— Exercise directions —
Look below for the line containing "Lemma resolve_object pairs"; from there, print each line exactly up to and including the line containing "- rewrite resolve_object, fmap_is_Some, mapM_is_Some.", and stop.

_ _ _ _

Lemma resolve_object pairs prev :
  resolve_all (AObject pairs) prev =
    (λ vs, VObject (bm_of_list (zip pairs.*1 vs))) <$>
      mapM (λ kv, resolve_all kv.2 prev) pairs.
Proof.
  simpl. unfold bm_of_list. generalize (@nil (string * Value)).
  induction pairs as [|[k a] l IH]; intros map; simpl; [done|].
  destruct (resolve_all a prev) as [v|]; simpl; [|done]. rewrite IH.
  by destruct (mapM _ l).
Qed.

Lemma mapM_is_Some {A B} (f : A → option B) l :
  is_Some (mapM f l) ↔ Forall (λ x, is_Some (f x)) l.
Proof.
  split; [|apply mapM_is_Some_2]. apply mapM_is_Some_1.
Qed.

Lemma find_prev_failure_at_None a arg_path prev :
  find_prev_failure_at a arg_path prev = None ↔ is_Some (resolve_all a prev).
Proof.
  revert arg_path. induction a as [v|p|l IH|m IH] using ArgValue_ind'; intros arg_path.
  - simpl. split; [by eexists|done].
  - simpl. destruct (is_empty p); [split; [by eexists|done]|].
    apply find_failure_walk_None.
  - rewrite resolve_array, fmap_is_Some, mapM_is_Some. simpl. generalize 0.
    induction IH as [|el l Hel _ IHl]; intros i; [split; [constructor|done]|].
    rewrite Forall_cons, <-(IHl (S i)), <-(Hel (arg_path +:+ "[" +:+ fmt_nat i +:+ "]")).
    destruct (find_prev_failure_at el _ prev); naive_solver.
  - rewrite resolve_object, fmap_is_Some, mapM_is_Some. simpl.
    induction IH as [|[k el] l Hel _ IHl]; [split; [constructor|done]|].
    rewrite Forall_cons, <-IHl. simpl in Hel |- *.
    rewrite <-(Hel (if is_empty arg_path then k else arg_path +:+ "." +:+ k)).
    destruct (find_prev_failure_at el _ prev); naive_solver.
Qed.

_ _ _ _

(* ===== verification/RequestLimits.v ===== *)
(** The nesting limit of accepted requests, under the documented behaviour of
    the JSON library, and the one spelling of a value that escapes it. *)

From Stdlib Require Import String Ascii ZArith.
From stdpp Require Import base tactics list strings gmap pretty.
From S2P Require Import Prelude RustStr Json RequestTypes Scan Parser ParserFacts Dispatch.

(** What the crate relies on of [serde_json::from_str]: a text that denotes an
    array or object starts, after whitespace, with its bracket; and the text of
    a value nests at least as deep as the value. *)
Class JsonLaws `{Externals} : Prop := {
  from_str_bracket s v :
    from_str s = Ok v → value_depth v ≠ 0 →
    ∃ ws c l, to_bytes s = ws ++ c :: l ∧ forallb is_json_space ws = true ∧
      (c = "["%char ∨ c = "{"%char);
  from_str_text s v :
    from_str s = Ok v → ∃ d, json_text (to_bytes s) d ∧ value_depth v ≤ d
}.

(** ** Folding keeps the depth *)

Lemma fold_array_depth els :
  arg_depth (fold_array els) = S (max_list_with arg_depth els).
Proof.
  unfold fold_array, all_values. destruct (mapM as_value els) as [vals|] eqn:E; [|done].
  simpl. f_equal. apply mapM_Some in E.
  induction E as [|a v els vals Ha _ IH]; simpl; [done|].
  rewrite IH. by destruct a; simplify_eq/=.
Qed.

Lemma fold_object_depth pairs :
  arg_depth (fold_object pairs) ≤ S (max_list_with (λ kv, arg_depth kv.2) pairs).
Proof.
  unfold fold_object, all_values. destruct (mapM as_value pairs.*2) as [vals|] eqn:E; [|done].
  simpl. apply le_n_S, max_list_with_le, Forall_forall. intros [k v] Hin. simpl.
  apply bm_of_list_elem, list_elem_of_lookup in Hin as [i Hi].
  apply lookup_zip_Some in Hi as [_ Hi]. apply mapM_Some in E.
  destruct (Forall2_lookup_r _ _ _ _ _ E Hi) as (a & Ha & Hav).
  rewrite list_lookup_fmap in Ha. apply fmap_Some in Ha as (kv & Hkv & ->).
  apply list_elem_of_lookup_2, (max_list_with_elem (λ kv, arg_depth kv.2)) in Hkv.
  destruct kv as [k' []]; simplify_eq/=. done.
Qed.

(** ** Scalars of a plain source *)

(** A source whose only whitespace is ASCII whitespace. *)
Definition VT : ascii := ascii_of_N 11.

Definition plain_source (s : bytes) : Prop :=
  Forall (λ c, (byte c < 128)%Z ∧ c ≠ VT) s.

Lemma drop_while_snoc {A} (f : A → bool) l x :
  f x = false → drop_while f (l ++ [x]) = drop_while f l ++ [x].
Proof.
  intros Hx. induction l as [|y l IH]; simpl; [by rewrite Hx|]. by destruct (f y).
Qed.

_ _ _ _

— Task solution —
Lemma resolve_object pairs prev :
  resolve_all (AObject pairs) prev =
    (λ vs, VObject (bm_of_list (zip pairs.*1 vs))) <$>
      mapM (λ kv, resolve_all kv.2 prev) pairs.
Proof.
  simpl. unfold bm_of_list. generalize (@nil (string * Value)).
  induction pairs as [|[k a] l IH]; intros map; simpl; [done|].
  destruct (resolve_all a prev) as [v|]; simpl; [|done]. rewrite IH.
  by destruct (mapM _ l).
Qed.

Lemma mapM_is_Some {A B} (f : A → option B) l :
  is_Some (mapM f l) ↔ Forall (λ x, is_Some (f x)) l.
Proof.
  split; [|apply mapM_is_Some_2]. apply mapM_is_Some_1.
Qed.

Lemma find_prev_failure_at_None a arg_path prev :
  find_prev_failure_at a arg_path prev = None ↔ is_Some (resolve_all a prev).
Proof.
  revert arg_path. induction a as [v|p|l IH|m IH] using ArgValue_ind'; intros arg_path.
  - simpl. split; [by eexists|done].
  - simpl. destruct (is_empty p); [split; [by eexists|done]|].
    apply find_failure_walk_None.
  - rewrite resolve_array, fmap_is_Some, mapM_is_Some. simpl. generalize 0.
    induction IH as [|el l Hel _ IHl]; intros i; [split; [constructor|done]|].
    rewrite Forall_cons, <-(IHl (S i)), <-(Hel (arg_path +:+ "[" +:+ fmt_nat i +:+ "]")).
    destruct (find_prev_failure_at el _ prev); naive_solver.
  - rewrite resolve_object, fmap_is_Some, mapM_is_Some. simpl.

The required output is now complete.